Star Trek fans will be delighted since this means NASA’s warp drive project will need to be paired with some sort of shielding in order to make a Mars mission feasible. Surprisingly, you would think some sort of thick metal would do the job, but it turns out plastic is more effective.
“Plastics and other lightweight materials are pound-for-pound more effective for shielding against cosmic radiation than aluminum,” said Cary Zeitlin, of the Southwest Research Institute in Colorado. “The shielding effectiveness of the plastic in space is very much in line with what we discovered from the beam experiments, so we’ve gained a lot of confidence in the conclusions we drew from that work.”
Unfortunately, reports suggest that plastic is only 33 percent effective at blocking cosmic rays, which means heavier materials will have to be built into the design. A ground-based study from 2011 claimed the “best material to shield against these cosmic-ray components is iron, which has the best combination of primary shielding and minimal secondary neutron production.” A layer of lead is also a consideration, but when high speed beta particles hit lead the impact releases X-rays, which are dangerous in of themselves.
This means that in addition to composite physical shielding, some sort of exotic electromagnetic shielding will need to be implemented as well. A patent for such a spacecraft shield was filed in the past, although its energy requirements are fairly high.
“In order to provide an effective shield, the strength of the shield magnetic field at the source is preferably at least 1×10?4 Tesla. To obtain a boundary between the shield magnetic field and a typical solar wind background magnetic field of around 1×10?7 Tesla (perhaps 5×10?8 to 5×10?6Tesla depending on the conditions of the solar wind) at a distance of up to a few hundred metres from the spacecraft a field strength of less than 0.1 Tesla at the magnetic field source will generally be sufficient. Allowing for effects of field persistence in the plasma environment, average electrical power from about 100 W to 10 kW, and more preferably from about 500 W to 5 kW may be provided by the power supply to drive the magnetic field source to generate the shield magnetic field.”

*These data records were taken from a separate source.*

(** * Hotel reservation system: a shallow embedding of [Hotel_reservations.py]

    The program keeps three JSON files (hotels, customers, reservations) and
    runs every operation as a load / mutate / save cycle over them.  The
    embedding follows the source function by function:

    - [Py]    the Python values the program stores ([int], [str], [dict]) and
              the dictionary primitives it uses on them;
    - [Json]  the [json] module as the program calls it: the encoder of
              [json.dump(data, file, indent=4)] and the decoder of
              [json.load(file)];
    - [Utf8]  the codec of [open(path, mode, encoding='utf-8')];
    - [world] the file system and an ordered trace of effects, and [py], the
              monad of effectful Python code (state, exceptions);
    - [load_data], [save_data], [Hotel], [Customer], [Reservation]: the
              program.

    Modelling choices, stated once:
    - a Python [int] is a [Z]; a Python [str] is a [string] whose characters
      are the code points U+0000..U+00FF; a Python [dict] is an association
      list in insertion order with [str] keys;
    - [uuid.uuid4()] is random: every creating operation takes the identifier
      that the call to [uuid4] produced as its first argument;
    - a file is its bytes; directories and permissions are left out;
    - the limits of the interpreter, 4300 digits to an [int] that is printed
      or read and the depth of its stack, are left out of [Json]: a save is
      one write that returns.  They are stated apart, as [printable], and
      the theorems in which an integer or a value of the caller's reaches
      [json.dump], or that follow a run of calls, assume that the values
      stay within them;
    - where the model does not follow Python (floats, arrays, [null], code
      points above U+00FF in a file, indexing a [str]) a run ends in
      [Unmodelled], about which nothing is claimed.

    The definitions come first; the facts about them and then the claims of
    the specification, C1 to C10, follow, and after them further properties
    of the code, X1 to X24. *)

From Stdlib Require Import ZArith String Ascii List.
From Stdlib Require Import Decimal DecimalFacts DecimalPos DecimalZ DecimalString.
From stdpp Require Import gmap strings list.

Set Warnings "-register-all".
Local Open Scope Z_scope.

(** ** Python values *)

Module Py.

Inductive pyval : Type :=
| PInt (z : Z)
| PStr (s : string)
| PDict (items : list (string * pyval)).

(** Exceptions the program can meet. *)
Inductive exn : Type :=
| FileNotFoundError
| UnicodeDecodeError
| JSONDecodeError
| KeyError
| TypeError.

#[global] Instance exn_eq_dec : EqDecision exn.
Proof. solve_decision. Defined.

(** [d.get(k)] on the items of a dictionary. *)
Fixpoint dict_get (k : string) (d : list (string * pyval)) : option pyval :=
  match d with
  | [] => None
  | (k', v) :: d' => if String.eqb k k' then Some v else dict_get k d'
  end.

(** [d[k] = v]: an existing key keeps its position, a new key goes last. *)
Fixpoint dict_set (k : string) (v : pyval) (d : list (string * pyval))
  : list (string * pyval) :=
  match d with
  | [] => [(k, v)]
  | (k', v') :: d' =>
      if String.eqb k k' then (k, v) :: d' else (k', v') :: dict_set k v d'
  end.

(** [del d[k]] for a key that is present (no effect on an absent one). *)
Fixpoint dict_del (k : string) (d : list (string * pyval))
  : list (string * pyval) :=
  match d with
  | [] => []
  | (k', v') :: d' =>
      if String.eqb k k' then d' else (k', v') :: dict_del k d'
  end.

Definition dict_mem (k : string) (d : list (string * pyval)) : bool :=
  match dict_get k d with Some _ => true | None => false end.

(** [dict(pairs)]: later pairs overwrite earlier ones. *)
Definition dict_of_pairs (pairs : list (string * pyval))
  : list (string * pyval) :=
  fold_left (fun d kv => dict_set (fst kv) (snd kv) d) pairs [].

(** A Python dictionary never holds a key twice, at any depth. *)
Fixpoint wf (v : pyval) : Prop :=
  match v with
  | PInt _ | PStr _ => True
  | PDict items =>
      NoDup (map fst items) /\
      (fix wf_items (l : list (string * pyval)) : Prop :=
         match l with
         | [] => True
         | (_, x) :: l' => wf x /\ wf_items l'
         end) items
  end.

Definition wf_items (l : list (string * pyval)) : Prop :=
  (fix wf_items (l : list (string * pyval)) : Prop :=
     match l with
     | [] => True
     | (_, x) :: l' => wf x /\ wf_items l'
     end) l.

End Py.
Export Py.

(** ** The [json] module *)

Module Json.

Definition DQUOTE : ascii := "034"%char.
Definition LF : ascii := "010"%char.

Definition hex_digit (n : N) : ascii :=
  match n with
  | 0 => "0" | 1 => "1" | 2 => "2" | 3 => "3" | 4 => "4" | 5 => "5"
  | 6 => "6" | 7 => "7" | 8 => "8" | 9 => "9" | 10 => "a" | 11 => "b"
  | 12 => "c" | 13 => "d" | 14 => "e" | _ => "f"
  end%N%char.

(** One character under [ESCAPE_ASCII] / [ESCAPE_DCT] of [json.encoder]:
    the backslash and the quote get a backslash, the five control characters
    named in [ESCAPE_DCT] get their letter, every other character outside
    [' ' .. '~'] becomes [\u00xx] in lower-case hexadecimal. *)
Definition escape_char (c : ascii) : string :=
  let n := N_of_ascii c in
  if (n =? 92)%N then "\\"
  else if (n =? 34)%N then String "\" (String DQUOTE "")
  else if (n =? 8)%N then "\b"
  else if (n =? 12)%N then "\f"
  else if (n =? 10)%N then "\n"
  else if (n =? 13)%N then "\r"
  else if (n =? 9)%N then "\t"
  else if ((32 <=? n) && (n <=? 126))%N then String c ""
  else "\u00" +:+ String (hex_digit (n / 16)) (String (hex_digit (n mod 16)) "").

Fixpoint escape (s : string) : string :=
  match s with
  | EmptyString => ""
  | String c s' => escape_char c +:+ escape s'
  end.

(** [encode_basestring_ascii]. *)
Definition encode_basestring_ascii (s : string) : string :=
  String DQUOTE (escape s) +:+ String DQUOTE "".
(** * alGalgame: the graph container, the script loader and the playback engine

    A shallow embedding of [src/webGal/src/core/DAG.ts], [LoadDAGData.ts] and
    [GalPlayDAG.ts], and the properties of the specification proved on it;
    then further properties of these files and of the image cache
    [src/webGal/src/components/module/LoadImage.ts].

    Conventions of the embedding.
    - A JavaScript [Map] or [Set] iterates in insertion order, so a [Map<K, X>]
      is an association list [list (K * X)] and a [Set<K>] a [list K], both
      kept in insertion order.
    - Node keys are compared by one decidable equality: [===] and the
      SameValueZero comparison of [Map]/[Set] agree on every string, symbol
      and number except [NaN]; the engine uses string keys.
    - A JavaScript number that counts or indexes is an integer ([Z] or
      [nat]); a number held by a script variable is an integer or [NaN].
    - A method of a mutable object is a function from the object's state to
      an outcome and the object's state after the call; a loop that is not
      structural runs on fuel computed from the state, and the properties
      show that the fuel is enough.
    - The variables of a game are a finite map from keys to values; a key
      is not the name of a member of [Object.prototype].
    - The engine hands its events to listeners and does not look at what
      they do, so a call is described by the payloads it emits, in order;
      [Date.now()] is an argument of the call that reads it.
    - An asynchronous method is the steps it takes between its awaits: the
      call itself, and what it does when the awaited promise is fulfilled
      or rejected. *)

From Stdlib Require Import ZArith Lia String List Relations.
From stdpp Require Import base tactics option list strings pretty gmap.

Set Warnings "-clear-no-such-hyp".
Open Scope Z_scope.
Open Scope nat_scope.

(* ===================================================================== *)
(** ** JavaScript [Map] and [Set] in insertion order                      *)
(* ===================================================================== *)

Module JsMap.
Section jsmap.
Context {K X : Type} `{EqDecision K}.

(** [Map.prototype.get] *)
Fixpoint get (k : K) (m : list (K * X)) : option X :=
  match m with
  | [] => None
  | (k', x) :: m' => if decide (k' = k) then Some x else get k m'
  end.

(** [Map.prototype.has] *)
Definition has (k : K) (m : list (K * X)) : bool :=
  match get k m with Some _ => true | None => false end.

(** [Map.prototype.set]: an existing key keeps its place, a new key goes
    to the end. *)
Fixpoint set (k : K) (x : X) (m : list (K * X)) : list (K * X) :=
  match m with
  | [] => [(k, x)]
  | (k', x') :: m' =>
      if decide (k' = k) then (k', x) :: m' else (k', x') :: set k x m'
  end.

(** [Map.prototype.delete] *)
Fixpoint delete (k : K) (m : list (K * X)) : list (K * X) :=
  match m with
  | [] => []
  | (k', x') :: m' =>
      if decide (k' = k) then m' else (k', x') :: delete k m'
  end.

(** [Map.prototype.keys] *)
Definition keys (m : list (K * X)) : list K := m.*1.
End jsmap.
End JsMap.

Module JsSet.
Section jsset.
Context {K : Type} `{EqDecision K}.

(** [Set.prototype.has] *)
Definition has (k : K) (s : list K) : bool := bool_decide (k ∈ s).

(** [Set.prototype.add] *)
Definition add (k : K) (s : list K) : list K :=
  if has k s then s else s ++ [k].

(** [Set.prototype.delete] *)
Fixpoint delete (k : K) (s : list K) : list K :=
  match s with
  | [] => []
  | k' :: s' => if decide (k' = k) then s' else k' :: delete k s'
  end.
End jsset.
End JsSet.

(* ===================================================================== *)
(** ** The graph container ([DAG.ts])                                    *)
(* ===================================================================== *)

Module DAG.

(** [DAGError], one constructor per message of the source. *)
Inductive DAGError (K : Type) : Type :=
  | NodeAlreadyExists (id : K)        (* Node already exists: id *)
  | NodeDoesNotExist (id : K)         (* Node does not exist: id *)
  | SelfLoop (from to : K)            (* Self loop is not allowed: from -> to *)
  | CreatesCycle (from to : K)        (* Adding edge creates cycle: from -> to *)
  | CycleDetected.                    (* Graph is not a DAG. Cycle detected. *)
Arguments NodeAlreadyExists {K} id.
Arguments NodeDoesNotExist {K} id.
Arguments SelfLoop {K} from to.
Arguments CreatesCycle {K} from to.
Arguments CycleDetected {K}.

(** How a call ends: it returns, it throws, or (in the model only) a loop
    used up its fuel. *)
Inductive outcome (K A : Type) : Type :=
  | Returned (a : A)
  | Thrown (e : DAGError K)
  | OutOfFuel.
Arguments Returned {K A} a.
Arguments Thrown {K A} e.
Arguments OutOfFuel {K A}.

To put these power requirement in perspective, an acre of solar panels provides the International Space Station with 84 kilowatts. In addition, the Engineers at Dartmouth college says providing enough power is just one of the technical challenges of creating effective shielding, since a magnetic shield needs to be “strong enough to deflect GCR particles but weak enough to not harm astronauts.”
Regardless of the technical challenges, reducing the travel time to Mars with NASA’s warp drive engine would definitely help make a manned mission more feasible. As one scientist once said, “Getting in a tin can with a rocket on your back and flying to Mars is never going to be a safe thing to do.”